Carl Sentance (born 28 June 1961 in Loughborough) is an English rock singer and current vocalist for Nazareth.

He began his career as the singer for Persian Risk. In 1986, as Persian Risk disbanded, he was recruited by Black Sabbath bassist Geezer Butler to front the Geezer Butler Band. In 1990, he was sought out by Welsh guitarist Paul Chapman of Lone Star, UFO, and Waysted fame to front a new band, Ghost, in Orlando, Florida. Sentance also assembled an American version of Persian Risk with guitarist Mark Lanoue; the band gigged in the Southern US area until their demise in 1995. Back in the UK, the singer was involved in a project with members of Wraith before being asked to front legendary Swiss hard rockers Krokus in 1998; he appeared on their Round 13 album and stayed on for the next three years.
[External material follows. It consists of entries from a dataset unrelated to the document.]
Inductive command_trace (given : bool) (request : SyncRequest) : Answer -> list run_act -> Prop :=
| command_refused a : a.1 = SyncJob.no_result \/ (exists t, a.1 = operatorFailure t FailureConfig false) -> command_trace given request a []
| dry_unreadable t l : sq_DryRun request = true -> open_fails only_schema l ->
    command_trace given request (operatorFailure t FailureDatabase true, None) (l ++ [RDestroy])
| dry_missing t a l l' : sq_DryRun request = true -> open_fails only_schema l -> engine_trace given t dry_trace a l' ->
    command_trace given request a (l ++ l' ++ [RDestroy])
| dry_opened t a dsn db prep l : sq_DryRun request = true -> forallb only_schema prep = true -> engine_trace given t dry_trace a l ->
    command_trace given request a (ROpen dsn (Ok db) :: prep ++ l ++ [RClose db; RDestroy])
| not_opened t l : sq_DryRun request = false -> open_fails preparing l ->
    command_trace given request (operatorFailure t FailureDatabase true, None) (l ++ [RDestroy])
| not_recovered t dsn db prep e : sq_DryRun request = false -> forallb preparing prep = true ->
    command_trace given request (operatorFailure t FailureDatabase true, None)
      (ROpen dsn (Ok db) :: prep ++ [RRecover db (Err e); RClose db; RDestroy])
| enforced t a dsn db prep n l : sq_DryRun request = false -> forallb preparing prep = true ->
    engine_trace given t (enforce_trace t db (sq_Feed request)) a l ->
    command_trace given request a (ROpen dsn (Ok db) :: prep ++ RRecover db (Ok n) :: l ++ [RClose db; RDestroy]).

Section Trace.
Context {lib : TextLibrary} {http : HttpLibrary} {urls : UrlLibrary} {codec : CredentialsCodec}.
Context {spamhaus : SpamhausCodec} {definitions_codec : DefinitionCodec}.
Context {D : Type} `{!Scripts D} {W : Type} `{!FileSystem W} `{!SqlDriver D W} `{!BuildWorld W} `{!OneShotWorld W}.
Context (clock : Z -> Time) (dir : result error (list DirEntry)) (given_fetcher : option (FetchClient W)).
Abbreviation LW := (W * list run_act)%type.
Abbreviation given := (bool_decide (is_Some given_fetcher)).

(** A program that logs to the log as [P] replies. *)
Definition logs {A} (m : LW -> A * LW) (P : A -> list run_act -> Prop) : Prop :=
  forall w acts, let '(a, (_, acts')) := m (w, acts) in exists new, acts' = acts ++ new /\ P a new.

Lemma logs_deferred {A} (release : LW -> LW) act (m : LW -> A * LW) (P Q : A -> list run_act -> Prop) :
  (forall wl, (release wl).2 = wl.2 ++ [act]) -> logs m P -> (forall a l, P a l -> Q a (l ++ [act])) -> logs (deferred release m) Q.
Proof.
  intros Hr Hm HQ w acts. unfold deferred. specialize (Hm w acts). destruct (m (w, acts)) as [a [w1 acts1]].
  destruct Hm as (new & -> & HP). specialize (Hr (w1, acts ++ new)). destruct (release _) as [w2 acts2]. cbn in Hr. subst acts2.
  exists (new ++ [act]). rewrite <- app_assoc. auto.
Qed.

Lemma logs_weaken {A} (m : LW -> A * LW) (P Q : A -> list run_act -> Prop) : logs m P -> (forall a l, P a l -> Q a l) -> logs m Q.
Proof.
  intros Hm H w acts. specialize (Hm w acts). destruct (m (w, acts)) as [a [w1 acts1]]. destruct Hm as (new & -> & HP). eauto.
Qed.

Lemma logs_failed t failure retryable (P : Answer -> list run_act -> Prop) :
  P (operatorFailure t failure retryable, None) [] -> logs (failed_with t failure retryable) P.
Proof. intros HP w acts. exists []. by rewrite app_nil_r. Qed.

Lemma logs_failed_exactly t failure retryable :
  logs (failed_with t failure retryable) (fun a l => a = (operatorFailure t failure retryable, None) /\ l = []).
Proof. intros w acts. exists []. by rewrite app_nil_r. Qed.

(** ** The engine *)

Lemma keeps_failing {A} (I : LW -> Prop) e : keepsW I (mfail (A:=A) e).
Proof. by intros w r w' [= _ <-]. Qed.
Lemma keeps_nothing {A} (I : LW -> Prop) (a : A) : keepsW I (mok a).
Proof. by intros w r w' [= _ <-]. Qed.

(** The store, logged, or the empty one. *)
Definition logged_feeds (feeds : FeedStore LW) : Prop := (exists s, feeds = log_feeds s) \/ feeds = emptyFeedStore LW.
Definition logged_state (state : StateStore LW) : Prop := (exists s, state = log_state s) \/ state = emptyStateStore LW.

Section Grow.
Context (kind : run_act -> bool) (acts0 : list run_act).
Hypothesis (Hread : forall a, reading a = true -> kind a = true).

Ltac grows := first [apply keeps_failing|apply keeps_nothing|apply grew_noting; intros; auto].

Lemma feeds_read feeds fetch : logged_feeds feeds -> engine_reads (W:=LW) (grew kind acts0) (FeedStore0 := feeds) (FetchClient0 := log_fetch fetch).
Proof. intros [[s ->]| ->]; split; intros; cbn; grows. Qed.

Lemma feeds_write feeds : (forall a, working a = true -> kind a = true) -> logged_feeds feeds ->
  engine_writes (W:=LW) (grew kind acts0) (FeedStore0 := feeds).
Proof. intros Hw [[s ->]| ->]; split; intros; cbn; grows. Qed.

Lemma state_calls state client : (forall a, working a = true -> kind a = true) -> logged_state state ->
  @calls_keep LW state (w_lapi client) w_token (grew kind acts0).
Proof.
  intros Hw [[s ->]| ->]; split; intros; cbn; try grows; right; intros; cbn; grows.
Qed.

Lemma reconcile_grows state client rc dry : logged_state state -> (dry = false -> forall a, working a = true -> kind a = true) ->
  @keeps_reconcile LW (reconcile_client state client rc) (grew kind acts0) dry.
Proof.
  intros Hs Hw options [w acts] out w' Hdry H Hi. unfold reconcile_client in H. cbn [r_Run w_now run_oneshot fst snd] in H.
  destruct (w_now w) as [now w1]. assert (grew kind acts0 (w1, acts)) as Hi1 by exact Hi. destruct dry.
  - revert H Hi1. apply (@run_dry_keeps LW state (w_lapi client) w_token rc); [| | |done];
      destruct Hs as [[s ->]| ->]; cbn; grows.
  - revert H Hi1. apply (@run_keeps LW state (w_lapi client) w_token rc). by apply state_calls; [apply Hw|].
Qed.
In 2005, Sentance emerged fronting Whole Lotta Metal alongside co-vocalist Tony Martin of Black Sabbath fame and other British metal session musicians, assembled for a touring cast of cover versions. The singer also served as the voice for the Power Project who issued the Dinosaurs album in 2006. It featured Sentance and veteran US musicians Carlos Cavazo (Quiet Riot, Ratt), Jeff Pilson (Dokken, Dio, Foreigner), and Vinny Appice (Black Sabbath, Dio). On the live front, the singer teamed up with Deep Purple's Don Airey & Friends and can also be heard on Airey's 2008 solo effort, A Light in the Sky, and also on Airey´s 2008 album, One of a Kind, where he is the lead vocalist on all songs. Sentance issued his debut solo album, Mind Doctor, in 2008; musical guests include Airey on keyboards and the Thunder rhythm section of Harry James and Chris Childs.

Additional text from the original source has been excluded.